Analysis. We developed a technique to handle the variability in the values of hardware event monitors when running several times in the same experiment. For probabilistic WCET analysis, we show how survivability-analysis theory can help in producing tighter bounds. We also proposed a novel technique based on Markov’s Inequality for probabilistic WCET analysis that shifts away from previous approaches based on Extreme Value Theory (EVT). We showed the main gaps for the analysis of AD applications for their adoption in critical systems. This includes an analysis of the main sources of non-determinism. We showed how statistical analysis can be used to model the timing analysis of AD software. We showed how AD applications can be adapted to fully exploit the performance of the different computing elements in advanced hardware.

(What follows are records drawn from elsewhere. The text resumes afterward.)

(** * BasketStats: the stat-event ledger and its reducer

    A shallow embedding of [js/app.js]: the [Store] object (session data,
    roster, ledger, reducer), the [Timer] clock string, the [StatsUtils]
    helpers and the global [addPlayer] / [adjustScore] handlers.

    Conventions of the embedding.
    - JavaScript objects that the code uses as structs are records; every
      record lives in a module named after the object it models, so the
      field names are the source's.
    - Counters are JavaScript Numbers holding integers; they are modelled
      by [Z].  From a fresh session every counter is bounded by three times
      the ledger length ([reachable_ledger_bounds]), far below 2^53, so no
      increment is ever rounded.
    - Mutation in place is explicit state passing: a function that mutates
      [this.data] takes the data and returns the new data.  A player object
      obtained with [find] is the array element itself; it is modelled by
      its index in [players] and written back at that index.
    - Readings of the environment ([Date.now()], the generated player id,
      the timer) are arguments of the function that reads them. *)

From Stdlib Require Import ZArith QArith Qabs Qround Lqa Ascii String.
From stdpp Require Import base decidable option list sorting strings pretty.

Local Open Scope Z_scope.
Local Open Scope string_scope.
Local Open Scope list_scope.

(** ** Data model *)

(** The keys of [data.teams], ['home'] and ['visitor'].  [updateStats]
    reads [player.team] with the remark that it is one of the two, and the
    handlers only ever pass one of the two, so [teams[teamKey]] is always
    one of the two team records. *)
Inductive TeamId := Home | Visitor.

#[global] Instance TeamId_eq_dec : EqDecision TeamId.
Proof. solve_decision. Defined.

Module Team.
Record t := mk {
  id : TeamId;
  name : string;
  score : Z;
  fouls : Z;
  color : option string
}.

Definition add_score (n : Z) (tm : t) : t :=
  mk (id tm) (name tm) (score tm + n) (fouls tm) (color tm).
Definition set_score (n : Z) (tm : t) : t :=
  mk (id tm) (name tm) n (fouls tm) (color tm).
Definition incr_fouls (tm : t) : t :=
  mk (id tm) (name tm) (score tm) (fouls tm + 1) (color tm).
Definition set_name (v : string) (tm : t) : t :=
  mk (id tm) v (score tm) (fouls tm) (color tm).
End Team.

Module Teams.
Record t := mk { home : Team.t; visitor : Team.t }.

(** [teams[teamKey]] *)
Definition get (ts : t) (k : TeamId) : Team.t :=
  match k with Home => home ts | Visitor => visitor ts end.

(** the object [teams[teamKey]] after [f] has mutated it *)
Definition update (k : TeamId) (f : Team.t -> Team.t) (ts : t) : t :=
  match k with
  | Home => mk (f (home ts)) (visitor ts)
  | Visitor => mk (home ts) (f (visitor ts))
  end.
End Teams.

Module Stats.
Record t := mk {
  pts : Z;
  fg2m : Z; fg2a : Z;
  fg3m : Z; fg3a : Z;
  ftm : Z; fta : Z;
  orb : Z; drb : Z;
  ast : Z; stl : Z; blk : Z; tov : Z;
  pf : Z; ofd : Z;
  time : Z
}.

We produced the first survey on the use of probabilistic worst-case analysis in the literature and also of multicore processors and GPUs. The statistical analysis used in the project allowed us to model other metrics of interest like worst-case energy consumption, power peaks, and hardware faults. Moreover, we developed a methodology used together with software randomization, a probabilistic WCET enabler, which allows computing the resource allocations in terms of memory and timing budget.

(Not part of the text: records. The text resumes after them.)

(* ===== verification/_CoqProject ===== *)
-Q . S2P
Prelude.v
Text.v
Environment.v
ByteOrder.v
Packet.v
ControlPackets.v
HandshakePacket.v
AckPackets.v
NegativeAckPacket.v
DataPacket.v
Decoded.v
Dispatcher.v
Transport.v
SlidingWindow.v
CongestionControl.v
Shared.v
Codecs.v
Session.v
Sender.v
Receiver.v
Socket.v
Stream.v
Frames.v
Registration.v
Reading.v
Multiplexer.v
Accepting.v
Connection.v
Framing.v
Messages.v
Contact.v
Protobuf.v
MessageHandler.v
NatDetection.v
NatService.v
NetworkInterface.v
Utils.v
Gateway.v
NatPmp.v
MiniUpnp.v
Upnp.v
UpnpControlPoint.v
UdpTransport.v
TcpConnection.v
TcpTransport.v
RudpTransport.v
RudpListening.v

Characterization and Observability. We showed the main challenges for the characterization of complex AD applications to derive metrics like time and memory usage. We also showed how micro-benchmarks can be used to derive bounds to space applications in representative boards in that domain. At the hardware level, we dig down into some of the uncertainty coming from readings of hardware event monitors which can be subject to unexpected behavior and propose two methodologies to increase the confidence in their correct behavior.

Hardware Support. We show GPU configurations that are appropriate for automotive setups. We proposed several hardware techniques to track contention delay rather than events as a way to improve the accuracy in the contention cycles. We addressed the main memory, cache coherence, and GPUs. We propose a cache write policy that reconciles the benefits of high-performance and real-time policies. We proposed a performance monitoring unit for safety-critical systems.

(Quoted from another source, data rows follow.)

(* ===== verification/Prelude.v ===== *)
(** * Verification of the MaidSafe transport library

    The library under src/src/maidsafe/transport moves messages between nodes.
    Its own protocol, RUDP, is a reliable stream over UDP; this development
    models that protocol stack bottom up and proves what each layer promises to
    the one above it.

    ** Files and what they model

    - [Prelude], this file: machine integers as [Z] with their wrap-around
      ([u8] .. [u64]), the result type [Res] with the faults of a run (failed
      assertion, access out of bounds, exhausted fuel), the state and error
      monad [M] with its weakest precondition [wp], lists and shared tactics.
    - [Text]: character strings as lists of codes.
    - [Environment]: what the program takes from outside as a class: the clock
      (a sequence of readings), random numbers, addresses, and whether the
      network takes a datagram.  [World] counts the readings and draws made and
      lists the datagrams sent, latest first.
    - [Packet], [ControlPackets], [HandshakePacket], [AckPackets],
      [NegativeAckPacket], [DataPacket]: the packet classes (rudp_*packet.cc)
      over byte lists; [Decoded] and [Codecs]: properties of all of them.
    - [Dispatcher]: rudp_dispatcher.cc.
    - [Transport]: rudp_parameters.cc, rudp_peer.h, rudp_tick_timer.h and
      RudpMultiplexer::SendTo; [Shared]: the objects of a socket that session,
      sender and receiver share by reference (peer, congestion control, timer).
    - [SlidingWindow]: rudp_sliding_window.h.
    - [CongestionControl]: rudp_congestion_control.cc.
    - [Session], [Sender], [Receiver]: the three parts of a socket;
      [Socket]: rudp_socket.cc, which composes them.  [Stream] puts a sender and
      a receiver on the two ends of a network that loses, repeats and reorders.
    - [Frames], [Registration], [Reading]: what the operations of a socket leave
      alone, what they do to its registration, and to an outstanding read: the
      interfaces that the next layers are proved against.
    - [Multiplexer]: rudp_multiplexer.cc, rudp_acceptor.cc, rudp_dispatch_op.h and
      rudp_accept_op.h, the sockets and acceptors behind one UDP socket;
      [Accepting]: its acceptor as a queue.
    - [Connection]: rudp_connection.cc, one conversation over a socket;
      [Framing], [Messages]: how it receives a message.  [ByteOrder]: the bytes
      of its length.
    - [RudpTransport]: rudp_transport.cc, multiplexers and connections together;
      [RudpListening]: what is pending while it listens.
    - [UdpTransport]: udp_transport.cc and udp_request.cc.
    - [TcpConnection], [TcpTransport]: tcp_connection.cc and tcp_transport.cc.
    - [Contact]: contact.cc, the addresses of a node.
    - [Protobuf]: the messages of transport.proto as records, and what the
      generated classes promise; [MessageHandler]: message_handler.cc and
      rudp_message_handler.cc, which sign, encrypt, parse and signal them.
    - [NatDetection]: nat_detection.cc, nat_detection_rpcs.cc, nat_traversal.cc, how
      a node finds out how it can be reached; [NatService]:
      nat_detection_service.cc and service.cc, the nodes that it asks.
    - [NetworkInterface], [Utils], [Gateway]: network_interface.cc, utils.cc and
      gateway.cc: the interfaces, addresses and default route of the host, read from
      the bytes of the kernel's structures.
    - [NatPmp]: the client of nat-pmp/, which asks a gateway for port mappings;
      [Upnp]: the client of upnp/, which keeps them in the table of a device, with the
      commands of miniupnpc, [MiniUpnp]: the vendored libupnp/ from the bytes of a
      request to the XML of its answer;
      [UpnpControlPoint]: upnp_client_impl.cc, another client of upnp/, which follows
      the events of devices and is not in the build.

    ** State and operations

    A class is a record of its data members; a member function is a function of
    the same name to [Res] or, when it changes the state, an action of the
    monad [M] over the object and what it reaches by reference.  Assertions and
    element accesses are written out and fault when they fail.  Iterations over
    a window are structural or have fuel: the size of the window for the
    loops of sender and receiver, the length of the text for the XML parser, the bytes
    received for the lines of an HTTP header, and a number that the caller chooses for
    the random draws of [AddSocket] (any that exceeds the draws needed).

    Objects that point at each other are in a store and addressed by handles:
    sockets and acceptors ([Multiplexer.Node]), connections and acceptors of the
    transports, the services of the UPnP control point, and the objects that NAT-PMP
    handlers refer to.  Handlers and
    functions given to an io_service or a strand are values that wait in the
    state; a step runs one of them, with what the operating system reports as
    its argument, so an invariant of the steps holds in every interleaving.

    ** Theorems

    - Formats: decoding is total and unambiguous, and inverse to encoding.
    - Windows: index arithmetic modulo 2{^31} (lemmas of [SlidingWindow]).
    - Congestion control: an invariant on all sizes for every sequence of
      notifications; the effect of an acknowledgement in exact arithmetic.
    - Session: safety and stability for every input; the handshake completes.
    - Sender and receiver: bytes are accepted, stored, acknowledged, sent
      again and delivered as a reliable stream requires.
    - Socket: no sequence of datagrams, ticks and calls makes it fail, and a
      read completes with the bytes that arrived.
    - End to end: what the application reads is what was accepted, in order,
      over any network, while fewer than 2{^31} - 512 packets were made; a packet that is
      missing is in the sender's window and would be accepted if it arrived, but one that
      is lost twice is not sent again.
    - Multiplexer and acceptor: the registry agrees with the sockets, a datagram
      reaches only its socket, connections are accepted in order.
    - Connections: a message is received as it was framed, whatever else
      happens meanwhile; the transport is told once that a connection ends.
    - Transports: the set of connections holds those that work and no other, and
      listening goes on; UDP requests are answered or time out.
    - Contacts and messages: construction and round trips; a secured message is
      read by whom it is meant for, and which messages make the handler fail.
    - NAT detection: whom a node asks and what it reports; what the service
      answers for every outcome of the proxies; after a rendezvous request the
      node behind the NAT is told of the proxy and starts to connect to it.
    - The host: the default route is found in the kernel's answer; local addresses
      agree; where an address loses a digit.
    - NAT-PMP: it gives up in the end; what stopping it does not do.
    - UPnP: the answers of a device are read as documents; the list of mappings agrees
      with the table of a device that answers, which has none left in the end, and what
      becomes of one that cannot be reached; the control point has exactly the services
      of its devices in its cache, and what it tells of mappings is true.
    - The theorems about closed runs record where the code does not do what it
      means to.

    ** Not modelled

    Real sockets and timers (asio) are their effects as above; the bytes of protobuf
    messages, cryptography, the discovery of a UPnP gateway, libupnp and the
    system calls are classes of functions with the laws that are documented for them.
    The sources for Windows and BSD in network_interface.cc and gateway.cc and the rest
    of the vendored libupnp/ (discovery, device descriptions, the commands that nothing
    calls) have no model.  The default arguments and the
    constructors of abstract base classes have nothing to model. *)

From stdpp Require Export base list numbers option gmap.
From Stdlib Require Export ZArith Lia ZifyNat ZifyBool.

The results listed above were published in peer-reviewed journals and conferences in the area of real-time systems. This includes conferences like IEEE RTSS (Real-Time System Symposium) and Euromicro ECRTS (Conference on Real-Time Systems). These works have been also disseminated in workshops and specific events organized by experts in the area. Some ideas are now being pursued in other projects with higher TRL. For the software technologies, we are in contact with companies in the area (e.g. avionics) as they have shown interest in the results obtained.
The techniques proposed for modeling, statistical/big-data analysis, hardware and software are novel: this includes the usage of risk analysis instead of survivability analysis and pattern-matching techniques for the modeling of parallel interconnects. Also the use of Markov’s Inequality for the first time for pWCET estimation.

Studies on how to use statistical analysis for AD software and the main sources of uncertainty of AD software. Also, another study on how AD applications can better exploit different compute elements to reduce WCET, how to exploit request sequences to exploit interconnect parallelism and how to exploit information about the resource allocation of GPU memory allocations, based on reverse engineering of these black-box components.

The analysis of the hardware event monitor predictability and the statistical approach to handle it. The hardware techniques to improve predictability or its modelling without affecting average performance. The formalization of the requirements and proposals for emerging observability of contention requirements on complex processors as an alternative to only modeling contention. The resource allocation approach for software randomized systems with probabilistic WCET. Last but not least, the use of neural networks for making more accurate predictions of contention delay.